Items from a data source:
(* ===== verification/Strings.v ===== *)
(** Facts on [&str] methods the validators use: [split] on a character, the
    byte order of strings, and characters allowed in names. *)

From S2P Require Import Prelude.

(** [str::split(char)] on an ASCII separator: never empty, the pieces between. *)
Fixpoint split_on (c : ascii) (s : string) : list string :=
  match s with
  | EmptyString => [EmptyString]
  | String a s' =>
      if bool_decide (a = c) then EmptyString :: split_on c s'
      else match split_on c s' with
           | [] => [String a EmptyString]
           | p :: ps => String a p :: ps
           end
  end.

(** The inverse: pieces joined by the separator. *)
Fixpoint join_with (c : ascii) (parts : list string) : string :=
  match parts with
  | [] => EmptyString
  | [p] => p
  | p :: ps => p +:+ String c (join_with c ps)
  end.

Fixpoint contains (c : ascii) (s : string) : bool :=
  match s with
  | EmptyString => false
  | String a s' => bool_decide (a = c) || contains c s'
  end.

Lemma split_on_nonempty (c : ascii) (s : string) : split_on c s <> [].
Proof. destruct s as [|a s]; simpl; [done|]. case_bool_decide; [done|]. by destruct (split_on c s). Qed.

Lemma join_split (c : ascii) (s : string) : join_with c (split_on c s) = s.
Proof.
  induction s as [|a s IH]; [done|]. cbn [split_on].
  pose proof (split_on_nonempty c s). case_bool_decide as Hc.
  - subst a. destruct (split_on c s) as [|p ps]; [done|]. cbn [join_with] in *. by rewrite IH.
  - destruct (split_on c s) as [|p ps]; [done|].
    assert (join_with c (String a p :: ps) = String a (join_with c (p :: ps))) as -> by (by destruct ps).
    by rewrite IH.
Qed.

Lemma split_on_plain (c : ascii) (p : string) : contains c p = false -> split_on c p = [p].
Proof.
  induction p as [|a p IH]; simpl; [done|]. intros H. bools. destruct H as [Ha Hp].
  rewrite bool_decide_false by done. by rewrite IH.
Qed.

Lemma split_on_app (c : ascii) (p s : string) :
  contains c p = false -> split_on c (p +:+ String c s) = p :: split_on c s.
Proof.
  induction p as [|a p IH]; simpl; intros H.
  - by rewrite bool_decide_true.
  - bools. destruct H as [Ha Hp]. rewrite bool_decide_false by done. by rewrite IH.
Qed.

Lemma split_join (c : ascii) (parts : list string) :
  parts <> [] -> Forall (fun p => contains c p = false) parts ->
  split_on c (join_with c parts) = parts.
Proof.
  induction parts as [|p ps IH]; [done|]. intros _ Hall. apply Forall_cons in Hall as [Hp Hps].
  destruct ps as [|q ps]; [by apply split_on_plain|].
  change (join_with c (p :: q :: ps)) with (p +:+ String c (join_with c (q :: ps))).
  rewrite split_on_app by done. by rewrite IH.
Qed.

(** A byte predicate that rejects [c] keeps [c] out. *)
Lemma forallb_bytes_contains (f : byte -> bool) (c : ascii) (s : string) :
  forallb f (str_bytes s) = true -> f (byte_of_ascii c) = false -> contains c s = false.
Proof.
  intros Hall Hc. induction s as [|a s IH]; [done|].
  unfold str_bytes, list_byte_of_string in *. simpl in *. apply andb_true_iff in Hall as [Ha Hs].
  rewrite IH by done. rewrite orb_false_r. apply bool_decide_eq_false. congruence.
Qed.

(** * The order of strings *)

Lemma string_compare_refl (s : string) : String.compare s s = Eq.
Proof. induction s as [|a s IH]; simpl; [done|]. unfold Ascii.compare. by rewrite N.compare_refl. Qed.

Lemma ascii_compare_trans (c : comparison) (x y z : ascii) :
  Ascii.compare x y = c -> Ascii.compare y z = c -> Ascii.compare x z = c.
Proof.
  unfold Ascii.compare. destruct c; rewrite ?N.compare_eq_iff, ?N.compare_lt_iff, ?N.compare_gt_iff; lia.
Qed.

Lemma string_compare_lt_trans (x y z : string) :
  String.compare x y = Lt -> String.compare y z = Lt -> String.compare x z = Lt.
Proof.
  revert y z. induction x as [|a x IH]; intros [|b y] [|c z]; simpl; try done.
  destruct (Ascii.compare a b) eqn:E1; try done; destruct (Ascii.compare b c) eqn:E2; try done;
    intros H1 H2.
  - apply Ascii.compare_eq_iff in E1 as ->. rewrite E2. by eapply IH.
  - apply Ascii.compare_eq_iff in E1 as ->. by rewrite E2.
  - apply Ascii.compare_eq_iff in E2 as ->. by rewrite E1.
  - by rewrite (ascii_compare_trans Lt a b c).
Qed.

Definition str_leb (x y : string) : bool := String.leb x y.
Definition str_ltb (x y : string) : bool := String.ltb x y.

Lemma str_ltb_compare (x y : string) : str_ltb x y = true <-> String.compare x y = Lt.
Proof. unfold str_ltb, String.ltb. by destruct (String.compare x y). Qed.

Lemma str_leb_compare (x y : string) : str_leb x y = true <-> String.compare x y = Lt \/ x = y.
Proof.
  unfold str_leb, String.leb. destruct (String.compare x y) eqn:E.
  - apply String.compare_eq_iff in E. naive_solver.
  - naive_solver.
  - split; [done|]. intros [?| ->]; [done|]. by rewrite string_compare_refl in E.
Qed.

Lemma str_ltb_trans (x y z : string) : str_ltb x y = true -> str_ltb y z = true -> str_ltb x z = true.
Proof. rewrite !str_ltb_compare. apply string_compare_lt_trans. Qed.

Lemma str_ltb_irrefl (x : string) : str_ltb x x = false.
Proof. unfold str_ltb, String.ltb. by rewrite string_compare_refl. Qed.

Lemma str_leb_total (x y : string) : str_leb x y = true \/ str_leb y x = true.
Proof.
  rewrite !str_leb_compare. destruct (String.compare x y) eqn:E.
  - apply String.compare_eq_iff in E. auto.
  - auto.
  - right. left. rewrite String.compare_antisym, E. done.
Qed.

Lemma str_leb_trans (x y z : string) : str_leb x y = true -> str_leb y z = true -> str_leb x z = true.
Proof.
  rewrite !str_leb_compare. intros [H1| ->] [H2| ->]; auto.
  left. by eapply string_compare_lt_trans.
Qed.

Lemma str_leb_antisym (x y : string) : str_leb x y = true -> str_leb y x = true -> x = y.
Proof.
  rewrite !str_leb_compare. intros [H1|H1] [H2|H2]; try congruence.
  by rewrite String.compare_antisym, H1 in H2.
Qed.

Lemma str_ltb_leb (x y : string) : str_ltb x y = negb (str_leb y x).
Proof.
  unfold str_ltb, str_leb, String.ltb, String.leb. rewrite (String.compare_antisym x y).
  by destruct (String.compare y x).
Qed.

(** * Adjacent pairs: [slice::windows(2)] *)
Definition windows2 {A : Type} (l : list A) : list (A * A) := zip l (tail l).

Lemma windows2_cons {A : Type} (x y : A) (l : list A) :
  windows2 (x :: y :: l) = (x, y) :: windows2 (y :: l).
Proof. done. Qed.

(** A sorted list none of whose neighbours clash has no clash at all. *)
Lemma windows2_Sorted {A : Type} (R : A -> A -> Prop) (clash : A * A -> bool) (l : list A) :
  StronglySorted R l -> existsb clash (windows2 l) = false ->
  Sorted (fun x y => R x y /\ clash (x, y) = false) l.
Proof.
  induction l as [|x l IH]; intros Hs Hw; [constructor|].
  apply StronglySorted_inv in Hs as [Hs Hall]. destruct l as [|y l]; [by repeat constructor|].
  rewrite windows2_cons in Hw. simpl in Hw. apply orb_false_iff in Hw as [Hxy Hw].
  apply Forall_cons in Hall as [Hx _]. constructor; [by apply IH|]. by constructor.
Qed.

Lemma Sorted_weaken {A : Type} (R T : A -> A -> Prop) (l : list A) :
  (forall x y, x ∈ l -> y ∈ l -> R x y -> T x y) -> Sorted R l -> Sorted T l.
Proof.
  intros HRT. induction 1 as [|x l Hs IH Hhd]; constructor.
  - apply IH. intros y z Hy Hz. apply HRT; by right.
  - destruct Hhd as [|y l Hy]; constructor. apply HRT; [left|right; left|done].
Qed.

(** * Characters

    [str::chars]: the code points of a valid UTF-8 string. *)
Fixpoint chars (l : bytes) : list N :=
  match l with
  | [] => []
  | b :: l1 =>
      if byte_val b <? 128 then byte_val b :: chars l1
      else match l1 with
      | [] => []
      | c1 :: l2 =>
          if byte_val b <? 224 then
            ((byte_val b - 192) * 64 + (byte_val c1 - 128)) :: chars l2
          else match l2 with
          | [] => []
          | c2 :: l3 =>
              if byte_val b <? 240 then
                ((byte_val b - 224) * 4096 + (byte_val c1 - 128) * 64 + (byte_val c2 - 128))
                :: chars l3
              else match l3 with
              | [] => []
              | c3 :: l4 =>
                  ((byte_val b - 240) * 262144 + (byte_val c1 - 128) * 4096
                   + (byte_val c2 - 128) * 64 + (byte_val c3 - 128)) :: chars l4
              end
          end
      end
  end%N.

(** [char::is_control]: general category Cc; [char::is_whitespace]: the
    Unicode property White_Space. *)
Definition is_control (c : N) : bool := in_range 0 31 c || in_range 127 159 c.

Definition is_whitespace (c : N) : bool :=
  in_range 9 13 c || bool_decide (c ∈ [32; 133; 160; 5760; 8232; 8233; 8239; 8287; 12288]%N)
  || in_range 8192 8202 c.

(** [str::strip_prefix] and [str::rsplit_once]. *)
Fixpoint strip_prefix (p s : string) : option string :=
  match p, s with
  | EmptyString, _ => Some s
  | String a p', String b s' => if bool_decide (a = b) then strip_prefix p' s' else None
  | String _ _, EmptyString => None
  end.

Definition starts_with (p s : string) : bool :=
  match strip_prefix p s with
  | Some _ => true
  | None => false
  end.

Fixpoint rsplit_once (p s : string) : option (string * string) :=
  match (match s with
         | EmptyString => None
         | String a s' =>
             match rsplit_once p s' with
             | Some (before, after) => Some (String a before, after)
             | None => None
             end
         end) with
  | Some r => Some r
  | None =>
      match strip_prefix p s with
      | Some rest => Some (EmptyString, rest)
      | None => None
      end
  end.

Lemma strip_prefix_Some (p s rest : string) : strip_prefix p s = Some rest <-> s = p +:+ rest.
Proof.
  revert s. induction p as [|a p IH]; intros s.
  - split; [by intros [= ->]|by intros ->].
  - destruct s as [|b s]; [done|]. cbn [strip_prefix].
    change (String a p +:+ rest) with (String a (p +:+ rest)).
    case_bool_decide as Hab; [subst b; rewrite IH|]; naive_solver.
Qed.

(** * Paths as component lists *)

Lemma append_assoc_str (a b c : string) : (a +:+ b) +:+ c = a +:+ (b +:+ c).
Proof. induction a as [|x a IH]; [done|]. exact (f_equal (String x) IH). Qed.

Lemma split_on_join_app (c : ascii) (a b : string) :
  split_on c (a +:+ String c b) = split_on c a ++ split_on c b.
Proof.
  induction a as [|x a IH]; simpl.
  - by rewrite bool_decide_true.
  - pose proof (split_on_nonempty c a). rewrite IH. case_bool_decide; [done|].
    by destruct (split_on c a).
Qed.

Lemma join_with_app (c : ascii) (l k : list string) :
  l <> [] -> k <> [] -> join_with c (l ++ k) = join_with c l +:+ String c (join_with c k).
Proof.
  induction l as [|p l IH]; [done|]. intros _ Hk. destruct l as [|q l].
  - simpl. by destruct k.
  - change (join_with c ((p :: q :: l) ++ k)) with (p +:+ String c (join_with c ((q :: l) ++ k))).
    rewrite IH by done.
    change (join_with c (p :: q :: l)) with (p +:+ String c (join_with c (q :: l))).
    by rewrite append_assoc_str.
Qed.

(** [b] names an ancestor of [a] (or [a] itself) exactly when its components
    are a prefix of those of [a]. *)
Lemma split_prefix (c : ascii) (a b : string) :
  split_on c b `prefix_of` split_on c a <-> a = b \/ exists r, a = b +:+ String c r.
Proof.
  split.
  - intros [k Hk]. pose proof (split_on_nonempty c b).
    rewrite <- (join_split c a), Hk. destruct k as [|p k].
    + left. by rewrite app_nil_r, join_split.
    + right. exists (join_with c (p :: k)). by rewrite join_with_app, join_split.
  - intros [-> | [r ->]]; [done|]. rewrite split_on_join_app. by exists (split_on c r).
Qed.

(** [str::strip_suffix]. *)
Fixpoint strip_suffix (suffix s : string) : option string :=
  if bool_decide (s = suffix) then Some EmptyString
  else match s with
  | EmptyString => None
  | String a s' =>
      match strip_suffix suffix s' with
      | Some rest => Some (String a rest)
      | None => None
      end
  end.

Lemma strip_suffix_Some (suffix s rest : string) :
  strip_suffix suffix s = Some rest -> s = rest +:+ suffix.
Proof.
  revert rest. induction s as [|a s IH]; intros rest; cbn [strip_suffix]; case_bool_decide as Heq.
  - intros [= <-]. by rewrite <- Heq.
  - done.
  - intros [= <-]. by rewrite <- Heq.
  - destruct (strip_suffix suffix s) as [r|]; [|done]. intros [= <-].
    exact (f_equal (String a) (IH r eq_refl)).
Qed.

Lemma append_length_str (a b : string) :
  String.length (a +:+ b) = (String.length a + String.length b)%nat.
Proof. induction a as [|x a IH]; [done|]. exact (f_equal S IH). Qed.

Lemma strip_suffix_app (suffix s : string) : strip_suffix suffix (s +:+ suffix) = Some s.
Proof.
  induction s as [|a s IH].
  - change (EmptyString +:+ suffix) with suffix. destruct suffix; cbn [strip_suffix]; by rewrite bool_decide_true.
  - change (String a s +:+ suffix) with (String a (s +:+ suffix)). cbn [strip_suffix].
    rewrite bool_decide_false, IH; [done|]. intros H.
    apply (f_equal String.length) in H. simpl in H. rewrite append_length_str in H. lia.
Qed.

Lemma append_inj_r (suffix a b : string) : a +:+ suffix = b +:+ suffix -> a = b.
Proof.
  intros H. apply (f_equal (strip_suffix suffix)) in H. rewrite !strip_suffix_app in H.
  by injection H.
Qed.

● Goal of the exercise: Each line above from the one with "Sorted (fun x" up to and including the one with "rewrite windows2_cons in" must be set down exactly, and no line outside that span may appear.

● Written solution:
  Sorted (fun x y => R x y /\ clash (x, y) = false) l.
Proof.
  induction l as [|x l IH]; intros Hs Hw; [constructor|].
  apply StronglySorted_inv in Hs as [Hs Hall]. destruct l as [|y l]; [by repeat constructor|].
  rewrite windows2_cons in Hw. simpl in Hw. apply orb_false_iff in Hw as [Hxy Hw].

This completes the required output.